Aujourd’hui je suis en convalescence des fêtes. Entre bains chauds et marches en campagne, je tente de reprendre les choses où je les avais laissées, de rassembler mes notes, mes projets... Dans un moment de calme je lis, pour garder un œil sur les sujets que je suis depuis quelques mois ; les grèves, Julian Assange, les abus sexuels ou la toute puissance des dominants fabriqués par l’Occident...

Un enseignant de littérature anglaise, Junaid Hafeez, condamné à mort au Pakistan pour blasphème, me rappelle la brutalité de notre monde, que les fêtes de Noël n'ont fait que renforcer.
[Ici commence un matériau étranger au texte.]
Lemma preserves_gets {A} (f : Manager -> A) : preserves_registry (gets f).
Proof. by intros st. Qed.

Lemma preserves_emit ev : preserves_registry (emit ev).
Proof. by intros st. Qed.

Lemma preserves_set_subscriptions f : preserves_registry (set_providerSubscriptions f).
Proof. by intros st. Qed.

Lemma preserves_set_callbacks f : preserves_registry (set_dataCallbacks f).
Proof. by intros st. Qed.

Lemma preserves_set_intervals f : preserves_registry (set_pollingIntervals f).
Proof. by intros st. Qed.

Lemma preserves_bind {A B} (m : M A) (k : A -> M B) :
  preserves_registry m -> (forall a, preserves_registry (k a)) ->
  preserves_registry (m ≫= k).
Proof.
  intros Hm Hk st. unfold mbind, M_bind. specialize (Hm st).
  destruct (m st) as [st' [a|e]]; simpl in *; [|done].
  destruct (Hk a st') as [H1 H2]. destruct Hm as [H3 H4]. split; congruence.
Qed.

Lemma preserves_try_catch {A} (body : M A) handler :
  preserves_registry body -> (forall e, preserves_registry (handler e)) ->
  preserves_registry (try_catch body handler).
Proof.
  intros Hb Hh st. unfold try_catch. specialize (Hb st).
  destruct (body st) as [st' [a|e]]; simpl in *; [done|].
  destruct (Hh e st') as [H1 H2]. destruct Hb as [H3 H4]. split; congruence.
Qed.

Lemma preserves_for_of {A} (xs : list A) (body : A -> M unit) :
  (forall x, preserves_registry (body x)) ->
  preserves_registry (for_of xs body).
Proof.
  intros Hbody. induction xs as [|x xs IH]; simpl.
  - apply preserves_ret.
  - apply preserves_bind; [apply Hbody|]. intros _. exact IH.
Qed.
Raccrochant les wagons, je lis ce nom, Matzneff. Connais pas, je vais au bout de l’article. Il est dit que l’une de ses conquêtes de 13 ans et demi, éditrice aujourd’hui, va publier un livre dans lequel elle raconte son histoire d’amour faite de séances de sodomisation dans des chambres d’hôtel... La brutalité m’accable mais s’accorde avec le reste de l’actualité. Je marque une pause. Un bref bilan de ses derniers mois s'impose, des "scoops" autour d'abus sexuels. D’abord dans le monde du cinéma et à présent des lettres. Je ne savais pas que depuis plus de quarante ans Matzneff laissait libre cours à sa pédophilie, de la France à la Thaïlande et en aspergeait la littérature française au sein de Gallimard. Je tape son nom sur le net. C’est bien cela, depuis tout ce temps, il l’écrit et il le dit, dans un flot de paroles ininterrompu.

Je suis perplexe.

Les journalistes interrogent, qu’est-ce qu’un viol ? Qu’est-ce qu’un consentement ? L’animal que je suis connait la réponse. Je sais, à mes dépends et par ce que j’ai vécu, ce qu’est le consentement. Je connais les effets de l’ambiguïté. J’ai vu l’autre jouir d’un oui qui était un non. Je connais le dégoût et le regret du oui, la peur, les conséquences du non. Ce consentement, je peux en percevoir la fébrilité chez l’autre. Parce que j'ai vécu. Pour me protéger de lui et pour ne pas en abuser. Aujourd’hui seulement, parce que je suis adulte, je connais le prix et la fonction de la récompense.

Ce n’est pas moi que sert la loi dans ce rapport à l’autre, mais une société qui permet ce que je m’interdis moi-même.

Quelle société, quel vécu, ont permis à un homme de cinquante ans de croire qu’un enfant de quatorze ans pouvait le désirer sexuellement ? Et lui, l'a-t-il cru vraiment ?

Je pense à mon fils, à qui j’essaie d’épargner les conséquences de mes désillusions. Nous parlons, en toute circonstance, de la vie. Il ne faut pas s’arrêter.

Quand je sortirai du bain et de cette lecture, je me retiendrai de lui dire qu’avant je me cultivais en apprenant des noms d’auteurs et d’artistes, qui nourrissaient mes rêves et mes aspirations. Et que depuis des mois je m’informe en découvrant des auteurs qui me seraient restés inconnus s’ils ne s’étaient pas conduits comme des ordures. J’ai envie de dire à mon fils qu’un seul individu est plus évolué qu’une société entière, et qu’il n’attende pas des permissions ou des sanctions pour agir, qu’il sait ce que lui permet son humanité et ce qu’elle lui interdit. Sans quoi je ne comprends plus rien.

Je glisse lentement sous la surface. Le temps pour sortir de l’eau est de plus en plus long. Mon poids entraîne la moitié de l’eau sur le sol quand je m’extrais enfin de la baignoire. Je me sèche, m’habille. Je repense à la salade de BricoMarché et à nos conversations interrompues par la distance. A l’autre bout du couloir un signal retenti, mon père m’a laissé un message.